Experts Speculate Contradictory over Crypto Markets Surge owing to The US Fed’s Interest Cut & Global Markets Slowdown


- The U.S. Federal Reserve announced the interest rate cut by 50
bps on Tuesday to sustain the glooming economy amidst coronavirus outbreak.
- The announcement didn’t go well with the stock markets and all
three major stock indices dwindled and the Dow closed at 800 points.
- Bitcoin price soar around 9,000 USD as on today.

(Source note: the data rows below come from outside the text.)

(* ===== verification/PineWitnesses.v ===== *)
(** * Concrete instances of the theorems about PINE

    Every theorem about PINE is applied here to the instance of [PineReference], gradients
    modulo 257, where its hypotheses hold by evaluation. *)

From Stdlib Require Import ZArith SpecFloat.
From S2P Require Import Prelude Codec Messages TaskprovMessages Errors Pine PineField.
From S2P Require Import PineEncoding PineFlp PineFlpCorrect PineWraparound PineMsg PineVdaf.
From S2P Require Import Config PineVdafCorrect PineBatch Mastic Reference PineReference.

Lemma pine_param_wf : PineParam_wf pine_param.
Proof. vm_compute. repeat split; discriminate. Qed.

Lemma pine257_new : Pine_new felem_field pine_param 7 = Ok pine257.
Proof. vm_compute. reflexivity. Qed.

Lemma pine257_circuits :
  pine_circuits (G1:=main_gadget) (G2:=sne_gadget) (Pine_flp pine257) (Pine_flp_sq_norm_equal pine257).
Proof.
  split; [split| | | | | ]; try reflexivity.
  - intros inp s _. by exists s.
  - intros inp s _. by exists s.
Qed.

(** One half, minus one, and one and a half. *)
Definition half : f64 := S754_finite false 4503599627370496 (-53).
Definition minus_one : f64 := S754_finite true 4503599627370496 (-52).
Definition three_halves : f64 := S754_finite false 6755399441055744 (-52).

Lemma coordinate_round_trip_witness :
  exists y, (f ← f64_to_field three_halves (pow2_f64 1); field_to_f64 f (pow2_f64 1)) = Ok y /\
    scaled_is y 1 3 /\ (scaled_is three_halves 1 3 -> y = three_halves).
Proof.
  apply (coordinate_round_trip false 6755399441055744 (-52) 1); vm_compute; done.
Defined.

Lemma pine_messages_codec_witness :
  round_trips (vec_len 2) PineVec_encode (PineVec_decode pine257).
Proof.
  apply (pine_messages_codec pine_param 7 pine257 0 pine_param_wf pine257_new).
Defined.

(** The result of a run that succeeds. *)
Definition get_ok {E A} (d : A) (r : res E A) : A := match r with Ok a => a | _ => d end.

Lemma get_ok_eq {E A} (d : A) (r : res E A) : is_ok r = true -> r = Ok (get_ok d r).
Proof. by destruct r. Qed.

Definition encoded257 : list felem * list felem :=
  get_ok ([], []) (encode_with_wr_joint_rand (Pine_flp pine257) [half; minus_one] [Byte.x03]).

Lemma encoded257_eq :
  encode_with_wr_joint_rand (Pine_flp pine257) [half; minus_one] [Byte.x03] = Ok encoded257.
Proof. apply get_ok_eq. vm_compute. reflexivity. Qed.

Lemma encoded_gradient_valid_witness :
  exists s', PineType_valid (Pine_flp pine257) (encoded257.1 ++ encoded257.2)
    [of_int 3; of_int 5; of_int 7] 1 MainGadget = (Ok f0, s').
Proof.
  apply (encoded_gradient_valid (Pine_flp pine257) (Pine_flp_sq_norm_equal pine257) [half; minus_one]
    [Byte.x03] _ _ (of_int 3) (of_int 5) (of_int 7) MainGadget SneGadget pine257_circuits).
  rewrite encoded257_eq. by destruct encoded257.
Defined.

(** Twenty-six, two and four values of the joint randomness. *)
Definition elements257 (n : nat) : list felem := (fun i => of_int (N.of_nat i)) <$> seq 0 n.

Lemma elements257_NoDup n : (n <= 257)%nat -> NoDup (elements257 n).
Proof.
  intros Hn. apply NoDup_fmap_2_strong; [|apply NoDup_seq]. intros i j Hi Hj H.
  apply elem_of_seq in Hi, Hj. apply (f_equal Fp.val) in H. simpl in H.
  rewrite !N.mod_small in H by (unfold Fp.p; lia). lia.
Qed.

Lemma accepted_measurement_valid_witness :
  exists grad vb ub ts, encoded257.1 ++ encoded257.2 = pine_meas grad vb ub ts /\
    meas_shape (Pine_flp pine257) grad vb ub ts /\ valid_measurement (Pine_flp pine257) grad vb ts.
Proof.
  assert (encode_with_wr_joint_rand (Pine_flp pine257) [half; minus_one] [Byte.x03]
    = Ok (encoded257.1, encoded257.2)) as He by (rewrite encoded257_eq; by destruct encoded257).
  destruct (encoded_valid (G1:=main_gadget) (G2:=sne_gadget) _ _ _ _ _ _ pine257_circuits He)
    as [Hmain Hsne].
  destruct (Hsne SneGadget) as [s' Hs].
  apply (accepted_measurement_valid (G1:=main_gadget) (G2:=sne_gadget) (Pine_flp pine257)
    (Pine_flp_sq_norm_equal pine257) _ (elements257 26) (elements257 2) (elements257 4)
    MainGadget SneGadget s' pine257_circuits).
  - vm_compute. reflexivity.
  - reflexivity.
  - split; reflexivity.
  - reflexivity.
  - vm_compute. discriminate.
  - apply elements257_NoDup. lia.
  - apply elements257_NoDup. lia.
  - apply elements257_NoDup. lia.
  - vm_compute. discriminate.
  - split; vm_compute; discriminate.
  - vm_compute. discriminate.
  - intros r1 r2 r3 _ _ _. apply Hmain.
  - exact Hs.
Defined.

Lemma wr_tests_are_dot_products_witness :
  let rand := wr_rand (Pine_flp pine257) [Byte.x03] 1 in
  run_wr_tests (E:=PrioVdafError) (Pine_flp pine257) [of_int 1; of_int 2] [Byte.x03]
  = Ok ((fun r => dot (coefficients r) [of_int 1; of_int 2]) <$> rand).
Proof.
  apply (wr_tests_are_dot_products (Pine_flp pine257) [of_int 1; of_int 2] [Byte.x03]);
    [reflexivity|]. split; [|split]; vm_compute; reflexivity || discriminate.
Defined.

(** ** A batch of two reports *)
Definition seed257 (b : byte) : ShardRand := MkShardRand [b] [b] [b] [b] [b] [b] [b].

Definition report257_0 : pine_report := MkPineReport (replicate 16 Byte.x01) [half; minus_one] (seed257 Byte.x04).
Definition report257_1 : pine_report := MkPineReport (replicate 16 Byte.x02) [three_halves; half] (seed257 Byte.x09).

Definition vk257 : list byte := [Byte.x07].

Lemma report257_sharded r :
  is_ok (shard_with_rand pine257 (report_gradient r) (report_nonce r) (report_rand r)) = true ->
  is_ok (query_rands (E:=PrioVdafError) pine257 vk257 (report_nonce r)) = true ->
  sharded_report pine257 (fun _ => True) vk257 r.
Proof.
  intros [[pub shares] H1]%ok_res [[qr_s qr] H2]%ok_res. split; [by eexists _, _|].
  exists qr_s, qr. split; [done|]. split; by apply Forall_forall.
Qed.

Lemma pine_report_prepared_witness :
  exists o enc, report_prepared pine257 vk257 report257_0 o /\
    append_encoded_gradient (Pine_flp pine257) [] [half; minus_one] = Ok enc /\
    of_len 2 o.1 /\ of_len 2 o.2 /\ add_shares o.1 o.2 = take 2 enc.
Proof.
  apply (pine_report_prepared pine_param 7 pine257 (fun _ => True) vk257 report257_0 pine_param_wf
    pine257_new (fp_flps pine257) pine257_circuits).
  apply report257_sharded; vm_compute; reflexivity.
Defined.

(** [1/2 + 3/2 = 2] and [-1 + 1/2 = -1/2], in units of one half. *)
Lemma pine_batch_sum_witness :
  exists outs a0 a1 ys, Forall2 (report_prepared pine257 vk257) [report257_0; report257_1] outs /\
    aggregate pine257 outs.*1 = Ok a0 /\ aggregate pine257 outs.*2 = Ok a1 /\
    unshard pine257 [a0; a1] = Ok ys /\ Forall2 (fun y v => scaled_is y 1 v) ys [4; -1]%Z.
Proof.
  apply (pine_batch_sum pine_param 7 pine257 (fun _ => True) vk257 3%Z [report257_0; report257_1]
    [[1; -2]; [3; 1]]%Z pine_param_wf pine257_new (fp_flps pine257) pine257_circuits).
  - reflexivity.
  - constructor; [|constructor; [|constructor]]; apply report257_sharded; vm_compute; reflexivity.
  - lia.
  - reflexivity.
  - reflexivity.
  - constructor; [|constructor; [|constructor]]; split; repeat constructor; vm_compute;
      discriminate || reflexivity.
Defined.

(** ** Mastic: two prefixes, four inputs *)
Definition cool : list byte := ascii_bytes "cool".
Definition trip : list byte := ascii_bytes "trip".

Lemma mastic_counts_prefixes_witness :
  exists leader helper,
    mastic_unshard WC_Count (Param_Mastic [ascii_bytes "co"; trip]) [leader; helper] = Ok [1; 2].
Proof.
  destruct (mastic_counts_prefixes 4 (replicate 16 Byte.x00) [ascii_bytes "co"; trip]
    [(cool, true); (trip, true); (cool, false); (trip, true)]) as (outs & leader & helper & _ & _ & _ & H).
  - reflexivity.
  - repeat constructor.
  - repeat constructor; vm_compute; discriminate.
  - reflexivity.
  - exists leader, helper. exact H.
Defined.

Global markets seems to be shaken by the
coronavirus crisis and governments across the globe are trying to address the
crisis opting out for various solutions.
After the US Fed Chairman Jerome Powell
announced the significant interest rate cut, to recover the market losses on
Tuesday, March 3. The price of the gold surged by $49 to $1,638 an ounce as on
Tuesday.
Last week, the stock markets were badly hit
and even the precious metals and cryptocurrencies also performed badly. On Monday,
this week, Dow Industrial Jones slashed to 800 points after the announcement of
the cut down of interest rates. This week, the markets have recovered a bit reaching
around 1200 points.
Expert’s opinions are contradictory on
Crypto Industry’s future
On the Fed’s move, Economist and Gold
supporter Peter Schiff commented that lowering down the interest rates is not
going to alter the corona panic related consumer behavior.
Whereas, some crypto industry experts
believe that the global market crash and federations interest cut will escalate
the Bitcoin and Cryptocurrencies surge.
Brian Armstrong, CEO of the US-based major
cryptocurrency exchange Coinbase has analyzed that the ongoing economic crisis
could actually help the crypto industry to grow.
Cryptocurrency could be used as a
Reserve Currency
Brian Armstrong believes that governments
across the world are trying to escalate the economics by printing more currency
(E.g.China) and using quantitative easing solutions.
As the Coronavirus has hit the Chinese
economy the worst, the Chinese Central Bank has pumped in $173 billion into the
economy to save it from further downfall and keep it floating.
Economist believes that excessive money
pumping can lead to inflation. But Armstrong believes that if the investors
want to secure their investments against inflation, they can move their funds
into cryptocurrencies as a hedge.
Stock Markets continue to plunge
but cryptos rising
Financial experts are speculating that the
current financial crisis could escalate Bitcoin prices and feds interest
cut-rate could actually help to ignite the prices more.
Bitcoin and Altcoin are observing bullish
trends with positive sentiment for Bitcoin which is climbing higher above the
USD 9,000 resistance as on today. Similarly, most of the top altcoins including
the Ethereum, XRP, TRX Litecoin, and Bitcoin Cash are gaining bullish momentum.